Definition handleGenerateAll (r : AppState) : M unit :=
  if List.length (products r) =? 0 then ret tt
  else
    set (setStatus StatusProcessing) ;;
    set (setError "") ;;
    let totalAngles := List.length (products r) * List.length (enabledAnglesOf r) in
    set (setTotalAnglesToProcess totalAngles) ;;
    set (setTotalAnglesProcessed (fun _ => 0)) ;;
    flow <- productLoopAll r (enabledAnglesOf r) 0 (products r) (products r) ;;
    match flow with
    | Return => ret tt
    | Continue _ => set (setStatus StatusCompleted)
    end.

End Handlers.

(** *** The selection of generated images

    [selectedImages] is a [Map] from product names to [Set]s of image names.
    It is a cell of its own, read by the downloads and written by
    [handleToggleImageSelection] only; the functions below take it as an
    argument. *)

(** A JavaScript [Set] of strings: insertion order is iteration order. *)
Definition JsSet : Type := list string.

Definition setHas (x : string) (s : JsSet) : bool := existsb (String.eqb x) s.

Definition setAdd (x : string) (s : JsSet) : JsSet := if setHas x s then s else s ++ [x].

Definition setDelete (x : string) (s : JsSet) : JsSet :=
  filter (fun y => negb (String.eqb y x)) s.
(** * Scattered Photos: animation planner, frame interpolator and export pipeline

    A shallow embedding of [utils/animationEffects.ts], of the MP4 encoder of
    [utils/videoExport.ts] and of the export handler of the animation dialog,
    together with the properties of the specification that concern them; and
    of the code around them: the layer handlers of [App.tsx], the playback of
    the animation dialog, [utils/storage.ts] and the rotation handle of the
    photo card, with the properties that the code itself shows.

    Numbers.  A TypeScript [number] is modelled as an exact rational [Q]:
    every finite double is a rational, arithmetic is carried out without
    rounding, and the decimal literals of the source ([0.35], [1.70158], ...)
    denote their decimal value.  [NaN] and the infinities are outside the
    model, so a division is only meaningful for a non-zero divisor (the
    planner only produces positive durations, and the frame rate is 15, 24
    or 30).  Equality of numbers is [Qeq] (written [==]).

    Effects.  The planner and the interpolator are pure.  The array that the
    planner sorts lives in a store, so that sorting in place can be told
    from sorting a copy.  The encoder task is a state-passing computation
    with exceptions over the encoder's queue, the [encodeError] variable
    and a log of the calls it makes; the browser is a parameter, and the
    encoder only makes progress while the task is suspended at an [await],
    as the event loop has it. *)

From Stdlib Require Import QArith Qround Qpower ZArith List String Lia Lqa.
From Stdlib Require Import Sorting.Sorted Sorting.Permutation.
From stdpp Require Import base option list sorting gmap strings.
Import ListNotations.
Open Scope Q_scope.
(** C1 (evaluation at the failing inputs). With the target absent every
    compound assignment stops in a nil dereference; with the target
    present [+=] stores the right-hand value as it is ([1] and [5] are
    not added), [-=] stores nil, [*=] stores the [int] zero, [/=] and
    [%=] store the two strings. *)
Theorem compound_assign_absent_and_present :
  EvalExpression (H:=Ref.helpers) (Ref.root [])
    (binop "+=" (var "x") (Ref.str "5")) = Panic NilDeref /\
  EvalExpression (H:=Ref.helpers) (Ref.root [])
    (binop "*=" (var "x") (Ref.str "5")) = Panic NilDeref /\
  EvalExpression (H:=Ref.helpers) (Ref.root [Ref.named "x" [Ref.leaf_int 1]])
    (binop "+=" (var "x") (Ref.str "5")) =
  Ok (VPtr (Some (Ref.leaf_int 5)), Ref.root [Ref.named "x" [Ref.leaf_int 5]]) /\
  EvalExpression (H:=Ref.helpers) (Ref.root [Ref.named "x" [Ref.leaf_int 1]])
    (binop "-=" (var "x") (Ref.str "5")) =
  Ok (VPtr (Some (leaf VNil)), Ref.root [Ref.named "x" [leaf VNil]]) /\
  EvalExpression (H:=Ref.helpers) (Ref.root [Ref.named "x" [Ref.leaf_int 1]])
    (binop "*=" (var "x") (Ref.str "5")) =
  Ok (VPtr (Some (leaf (VInt 0))), Ref.root [Ref.named "x" [leaf (VInt 0)]]) /\
  EvalExpression (H:=Ref.helpers) (Ref.root [Ref.named "x" [Ref.leaf_int 1]])
    (binop "/=" (var "x") (Ref.str "5")) =
  Ok (VPtr (Some (Ref.str "infinity")), Ref.root [Ref.named "x" [Ref.str "infinity"]]).
Proof. repeat split. Qed.

(** ** Which operations return *)

Lemma nil_free_Forall t out :
  nil_free (mkGraph t out) = true <->
  Forall (fun s => exists n, s = Some n /\ nil_free n = true) out.
Proof.
  induction out as [|s out IH].
  - split; [constructor|reflexivity].
  - rewrite nil_free_cons, IH. split.
    + intros [Hs Hout]. constructor; assumption.
    + intros Hall. inversion Hall; subst. split; assumption.
Qed.

Lemma nil_free_children g :
  nil_free g = true -> Forall (fun s => exists n, s = Some n /\ nil_free n = true) (Out g).
Proof. destruct g as [t out]. apply nil_free_Forall. Qed.

Lemma nil_free_lookup g k n :
  nil_free g = true -> Out g !! k = Some (Some n) -> nil_free n = true.
Proof.
  intros Hg Hk. apply nil_free_children in Hg.
  rewrite Forall_lookup in Hg. destruct (Hg _ _ Hk) as (m & [= <-] & Hm). assumption.
Qed.

Lemma nil_free_lookup_Some g k s :
  nil_free g = true -> Out g !! k = Some s -> exists n, s = Some n /\ nil_free n = true.
Proof.
  intros Hg Hk. apply nil_free_children in Hg.
  rewrite Forall_lookup in Hg. eauto.
Qed.

Lemma Depth_returns g : nil_free g = true -> returns (Depth g).
Proof.
  induction g as [t out IH] using Graph_children_ind. intros Hnf.
  unfold Depth; fold Depth.
  destruct (Z.of_nat (length out) =? 0); [eexists; reflexivity|].
  assert (Hr : forall i, returns (Depth_range Depth out i)).
  { apply nil_free_Forall in Hnf. clear t.
    induction out as [|s out IHout]; intros i; [eexists; reflexivity|].
    inversion Hnf as [|? ? (n & -> & Hn) Hrest]; subst.
    inversion IH as [|? ? Hs Hall]; subst.
    destruct (Hs n eq_refl Hn) as [j Hj]. cbn [Depth_range]. rewrite Hj. cbn [bindO].
    apply IHout; assumption. }
  destruct (Hr 0) as [i Hi]. rewrite Hi. cbn [bindO].
  destruct (i >? 100); eexists; reflexivity.
Qed.

Lemma iface_eq_returns same_addr a b :
  comparable_content b = true -> returns (iface_eq same_addr a b).
Proof.
  intros Hb. destruct b; try discriminate Hb;
    destruct a as [| | | | | | | |[x|]]; try (eexists; reflexivity);
    destruct p; eexists; reflexivity.
Qed.

Lemma comparable_inv t out :
  comparable (mkGraph t out) = true ->
  comparable_content t = true /\
  Forall (fun s => forall n, s = Some n -> comparable n = true) out.
Proof.
  cbn [comparable]. rewrite andb_true_iff, forallb_forall. intros [Ht Hout].
  split; [assumption|]. apply Forall_forall. intros s Hin n ->.
  apply list_elem_of_In in Hin. apply (Hout _ Hin).
Qed.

→ **YOUR TASK**:
Give an exact copy of the lines above from the line with "Proof. repeat split. Qed." up to and including the line with "Lemma nil_free_lookup_Some g", and leave everything else out.

→ **RESULT OF THE EXERCISE**:
Proof. repeat split. Qed.

(** ** Which operations return *)

Lemma nil_free_Forall t out :
  nil_free (mkGraph t out) = true <->
  Forall (fun s => exists n, s = Some n /\ nil_free n = true) out.
Proof.
  induction out as [|s out IH].
  - split; [constructor|reflexivity].
  - rewrite nil_free_cons, IH. split.
    + intros [Hs Hout]. constructor; assumption.
    + intros Hall. inversion Hall; subst. split; assumption.
Qed.

Lemma nil_free_children g :
  nil_free g = true -> Forall (fun s => exists n, s = Some n /\ nil_free n = true) (Out g).
Proof. destruct g as [t out]. apply nil_free_Forall. Qed.

Lemma nil_free_lookup g k n :
  nil_free g = true -> Out g !! k = Some (Some n) -> nil_free n = true.
Proof.
  intros Hg Hk. apply nil_free_children in Hg.
  rewrite Forall_lookup in Hg. destruct (Hg _ _ Hk) as (m & [= <-] & Hm). assumption.
Qed.

Lemma nil_free_lookup_Some g k s :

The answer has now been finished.